2011 Breakout year for 3D gesture control

EEtimes reporst that several years after its first consumer market appearance in the wireless gaming interface for Nintendo’s Wii, MEMS sensor-based gesture recognition is extending its reach to smartphones and is set to take hold of that most iconic of consumer interfaces: the TV remote.

Apple was the first to pick up on microelectromechanical sensors’ potential for building more intuitive smartphone interfaces; it added MEMS accelerometers to the iPhone in 2007 and a MEMS gyroscope in 2010. Its competitors have followed suit, and soon 3-D commands such as shake-to-undo, lift-to-answer and face-down-to-disconnect will be standard smartphone fare.

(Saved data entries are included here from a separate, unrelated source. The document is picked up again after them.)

Lemma ketama_dispatch_owner c pts hash :
  filled c pts -> ring_sorted pts -> pts <> [] ->
  ketama_dispatch c (zlen pts) hash = ring_owner pts hash.
Proof.
  intros Hc Hs Hne. unfold ketama_dispatch, ring_owner. pose proof (zlen_nonneg pts).
  destruct (ketama_search_spec (Z.to_nat (zlen pts)) c pts hash 0 (zlen pts)) as (k & -> & Hk & Hlo & Hhi);
    try done; try lia.
  - intros i pt Hi Hpt%rd_Some_range. lia.
  - intros i pt Hi Hpt%rd_Some_range. lia.
  - rewrite (find_split pts hash k) by done. unfold slot_index.
    destruct (Z.eqb_spec k (zlen pts)) as [->|].
    + assert (Hnone : rd pts (zlen pts) = None).
      { unfold rd, zlen. destruct (0 <=? _); [|done]. apply lookup_ge_None. lia. }
      rewrite Hnone. destruct pts as [|x pts]; [done|].
      rewrite (rd_filled c (x :: pts) 0) by (try done; rewrite zlen_cons; pose proof (zlen_nonneg pts); lia). done.
    + rewrite (rd_filled c pts) by (try done; lia). destruct (rd_is_Some pts k) as [pt ->]; [lia|]. done.
Qed.
Lemma ring_size_fits ws :
  ws <> [] -> Forall (fun w => 1 <= w) ws -> sum ws < 2 ^ 24 -> zlen ws <= 2 ^ 14 ->
  0 < ring_size ws <= KETAMA_POINTS_PER_SERVER * zlen ws.
Proof.
  intros Hne Hws HW Hn. assert (Hn1 : 1 <= zlen ws) by (destruct ws; [done|]; rewrite zlen_cons; pose proof (zlen_nonneg ws); lia).
  pose proof (sum_nonneg ws Hws) as Hs.
  assert (Hle : Forall (fun w => 1 <= w <= sum ws) ws).
  { rewrite List.Forall_forall in *. intros w Hw. split; [by apply Hws|]. clear -Hw Hws.
    induction ws as [|x ws IH]; [done|]. simpl.
    assert (Hx : 1 <= x) by (apply Hws; by left). assert (Hr : zlen ws <= sum ws) by (apply sum_nonneg, List.Forall_forall; intros; apply Hws; by right).
    pose proof (zlen_nonneg ws). destruct Hw as [->|Hw]; [lia|]. assert (w <= sum ws) by (apply IH; try done; intros; apply Hws; by right). lia. }
  destruct (ring_part (sum ws) (zlen ws) ws HW ltac:(lia) Hle ltac:(lia)) as (k & Ek & Hk & Hk0 & Hk1).
  unfold ring_size, KETAMA_POINTS_PER_SERVER. rewrite Ek. specialize (Hk1 (average_exists ws _ Hne eq_refl)).
  assert (Hk2 : k * fitA <= zlen ws * (40 * fitB + fitC)) by (apply Z.mul_le_mono_pos_r with (p := sum ws); lia).
  pose proof fit_slack as Hsl. assert (HA : 0 < fitA) by done. assert (HAB : 0 <= 40 * (fitB - fitA) + fitC) by done.
  assert (Hk3 : k * fitA < (40 * zlen ws + 1) * fitA).
  { assert (zlen ws * (40 * (fitB - fitA) + fitC) <= 2 ^ 14 * (40 * (fitB - fitA) + fitC)) by (by apply Z.mul_le_mono_nonneg_r). lia. }
  apply Z.mul_lt_mono_pos_r in Hk3; [|done]. lia.
Qed.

Today, consumer OEMs are adding 3-D gesture recognition across their product lines. Some are using camera-based techniques licensed from GestureTek Inc. (Sunnyvale, Calif.); others have licensed MEMS approaches from Hillcrest Laboratories Inc. (Rockville, Md.) or Movea Inc. (Grenoble, France). Movea holds more than 250 related patents, covering such techniques as the use of a gyroscope to control cursors; Hillcrest holds more than 100, including a patent on the use of an accelerometer with a gyroscope for tracking motion. Both companies also offer value-added software development tools for 3-D gesture designers (Movea’s Gesture Builder and Hillcrest’s Freespace MotionStudio).

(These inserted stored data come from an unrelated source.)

(** The points of the live servers fit [160] slots each. *)
Lemma ketama_points_fit now pool :
  pool_ok pool -> 0 <= now -> sp_dist_type pool = DIST_KETAMA ->
  let pool1 := set_servers pool (map (revive (sp_auto_eject_hosts pool) now) (sp_servers pool)) in
  let n := nlive (sp_auto_eject_hosts pool) now (sp_servers pool) in
  0 < n -> 0 < zlen (ring_points now pool1) <= 160 * n.
Proof.
  intros Hok Hnow Hd pool1 n Hn. unfold ring_points. simpl. rewrite Hd.
  set (auto := sp_auto_eject_hosts pool) in *. set (l := map (revive auto now) (sp_servers pool)).
  pose proof (po_weights _ Hok) as Hw. pose proof (live_weight_le auto now _ Hw) as Hle.
  pose proof (nlive_range auto now (sp_servers pool)). pose proof (po_total _ Hok). pose proof (po_servers _ Hok Hd).
  assert (Hfit : 0 < ring_size (live_weights auto now l) <= KETAMA_POINTS_PER_SERVER * zlen (live_weights auto now l)).
  { apply ring_size_fits.
    - apply zlen_pos_nonempty. rewrite nlive_weights. unfold l. by rewrite nlive_revive.
    - unfold live_weights. rewrite List.Forall_map, List.Forall_forall. intros [j s] Hin.
      apply live_servers_In in Hin as [_ Hrd]. unfold l in Hrd. rewrite rd_map in Hrd.
      destruct (rd (sp_servers pool) (j - 0)) as [s0|] eqn:E0; simpl in Hrd; [|done]. simplify_eq. simpl.
      rewrite sv_weight_revive. rewrite List.Forall_forall in Hw. apply rd_In in E0. apply Hw in E0. lia.
    - unfold live_weights. rewrite sum_live_weights. unfold l. rewrite live_weight_revive by done. lia.
    - rewrite nlive_weights. unfold l. rewrite nlive_revive by done. lia. }
  unfold ring_size in Hfit. rewrite nlive_weights in Hfit. unfold live_weights in Hfit.
  rewrite sum_live_weights in Hfit. rewrite zlen_all_ketama. unfold l in *.
  rewrite nlive_revive in * by done. unfold KETAMA_POINTS_PER_SERVER in Hfit. fold n in Hfit |- *. lia.
Qed.

Lemma ketama_run now pool :
  pool_ok pool -> 0 <= now -> sp_dist_type pool = DIST_KETAMA ->
  exists st pool', ketama_update stack qsort ok now pool = Some (st, pool') /\
    updated ok now (new_ring now pool) pool st pool'.
Proof.
  intros Hok Hnow Hd. pose proof (po_weights _ Hok) as Hw. set (auto := sp_auto_eject_hosts pool).
  pose proof (live_weight_le auto now _ Hw). pose proof (nlive_range auto now (sp_servers pool)).
  rewrite ketama_update_with.
  apply (update_with_spec _ _ _ _ _ _ (nlive auto now (sp_servers pool))); try done; [by rewrite Hd|lia|].
  intros rb c Hn Hc. cbn [acc_nlive] in *. fold auto in Hn |- *.
  pose proof (ketama_points_fit now pool Hok Hnow Hd Hn) as Hfit. pose proof (po_total _ Hok).
  assert (Hring : ring_points now (set_servers pool (map (revive auto now) (sp_servers pool))) =
    all_points (ketama_ring stack (live_weight auto now (sp_servers pool)) (nlive auto now (sp_servers pool)))
      (live_servers auto now 0 (map (revive auto now) (sp_servers pool)))).
  { unfold ring_points. simpl. fold auto. by rewrite Hd, live_weight_revive, nlive_revive. }
  unfold ketama_build. cbn [acc_nlive acc_weight].
  destruct (ketama_fill_spec stack (live_weight auto now (sp_servers pool)) (nlive auto now (sp_servers pool))
    auto now 0 (map (revive auto now) (sp_servers pool)) c []) as (c1 & E & Hf & Hl);
    rewrite <- ?Hring; change (@zlen cpoint []) with 0; unfold KETAMA_POINTS_PER_SERVER in *; try (fold auto in Hfit; lia).
  { apply List.Forall_map. eapply List.Forall_impl; [|exact (po_names _ Hok Hd)]. intros s [? ?].
    unfold ketama_names_ok, revive. by destruct (_ && _). }
  { apply filled_nil. }
  rewrite <- Hring, !Z.add_0_l in E. change (@zlen cpoint []) with 0 in E. fold auto. rewrite E.
  rewrite <- Hring in Hf. simpl in Hf.
  destruct (sort_slots_spec qsort c1 _ Hqsort Hf) as (c2 & pts & E2 & Hf2 & Hp & Hs & Hl2). rewrite E2. simpl.
  exists c2, pts. assert (Hz : zlen (ring_points now (set_servers pool (map (revive auto now) (sp_servers pool)))) = zlen pts)
    by (unfold zlen; by rewrite (Permutation_length Hp)).
  rewrite Hz. split_and!; try done; [congruence|].
  split_and!; try done. apply zlen_pos_nonempty. fold auto in Hfit. lia.
Qed.

Lemma modula_run now pool :
  pool_ok pool -> 0 <= now -> sp_dist_type pool = DIST_MODULA ->
  exists st pool', modula_update ok now pool = Some (st, pool') /\
    updated ok now (new_ring now pool) pool st pool'.
Proof.
  intros Hok Hnow Hd. pose proof (po_weights _ Hok) as Hw. set (auto := sp_auto_eject_hosts pool).
  pose proof (live_weight_le auto now _ Hw). pose proof (nlive_range auto now (sp_servers pool)).
  pose proof (po_total _ Hok). rewrite modula_update_with.
  apply (update_with_spec _ _ _ _ _ _ (live_weight auto now (sp_servers pool))); try done; [by rewrite Hd|lia|].
  intros rb c Hn Hc. cbn [acc_nlive] in *. fold auto in Hn |- *. unfold modula_build, MODULA_POINTS_PER_SERVER in *.
  set (l := map (revive auto now) (sp_servers pool)).
  assert (Hw1 : Forall (fun s => 0 <= sv_weight s) l).
  { apply List.Forall_map. eapply List.Forall_impl; [|exact Hw]. intros s. rewrite sv_weight_revive. lia. }
  assert (Hlw : live_weight auto now l = live_weight auto now (sp_servers pool)) by (by apply live_weight_revive).
  destruct (modula_fill_spec auto now 0 l c []) as (c1 & E & Hf & Hl);
    rewrite ?Hlw; change (@zlen cpoint []) with 0; try lia; try done; [apply filled_nil|].
  fold auto. rewrite Hlw in E. change (@zlen cpoint []) with 0 in E. rewrite E. simpl.
  assert (Hz := zlen_all_modula auto now 0 l Hw1). rewrite Hlw in Hz.
  exists c1, (all_points modula_points (live_servers auto now 0 l)). rewrite Hz. split_and!; try done.
  unfold new_ring, ring_points. simpl. fold auto l. rewrite Hd. split_and!; try done.
  apply zlen_pos_nonempty. lia.
Qed.

Lemma random_run now pool :
  pool_ok pool -> 0 <= now -> sp_dist_type pool = DIST_RANDOM ->
  exists st pool', random_update ok now pool = Some (st, pool') /\
    updated ok now (new_ring now pool) pool st pool'.
Proof.
  intros Hok Hnow Hd. pose proof (po_weights _ Hok) as Hw. set (auto := sp_auto_eject_hosts pool).
  pose proof (live_weight_le auto now _ Hw). pose proof (nlive_range auto now (sp_servers pool)).
  pose proof (po_total _ Hok). rewrite random_update_with.
  apply (update_with_spec _ _ _ _ _ _ (nlive auto now (sp_servers pool))); try done; [by rewrite Hd|lia|].
  intros rb c Hn Hc. cbn [acc_nlive] in *. fold auto in Hn |- *. unfold random_build, RANDOM_POINTS_PER_SERVER in *.
  set (l := map (revive auto now) (sp_servers pool)).
  assert (Hnl : nlive auto now l = nlive auto now (sp_servers pool)) by (by apply nlive_revive).
  destruct (random_fill_spec auto now 0 l c []) as (c1 & E & Hf & Hl);
    rewrite ?Hnl; change (@zlen cpoint []) with 0; try lia; try done; [apply filled_nil|].
  fold auto. rewrite Hnl in E. change (@zlen cpoint []) with 0 in E. rewrite E. simpl.
  assert (Hz := zlen_all_random (live_servers auto now 0 l)). rewrite live_servers_length, Hnl in Hz.
  exists c1, (all_points random_points (live_servers auto now 0 l)). rewrite Hz. split_and!; try done.
  unfold new_ring, ring_points. simpl. fold auto l. rewrite Hd. split_and!; try done.
  apply zlen_pos_nonempty. lia.
Qed.

Lemma server_pool_run_spec now pool :
  pool_ok pool -> 0 <= now ->
  exists st pool', server_pool_run stack qsort ok now pool = Some (st, pool') /\
    updated ok now (new_ring now pool) pool st pool'.
Proof.
  intros Hok Hnow. unfold server_pool_run. destruct (sp_dist_type pool) eqn:Hd;
    [by apply ketama_run|by apply modula_run|by apply random_run].
Qed.

(** *** The invariant across an update *)

(** What an operation never changes of a server. *)
Definition sv_static (s : server) := (sv_pname s, sv_name s, sv_weight s).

Google, for its part, has added MEMS-based gesture recognition application programming interfaces to the Gingerbread release of the Android OS, which recognizes such gestures as tilt, spin, thrust and slice.

“Motion processing has finally been accepted by the mainstream,” said Steve Nasiri, founder of InvenSense Inc. (Sunnyvale), the first MEMS chip maker to combine an accelerometer and gyroscope on one die. “We predict that the hardware for motion processing and gesture recognition will become as ubiquitous in smartphones as the camera module.”

The InvenSense Motion Processing Library turned up at the International Consumer Electronics Show in both the first television remote control to harness 3-D gesture recognition and the first smartphone to apply it for primary phone functions (such as answering the phone merely by lifting it to the ear).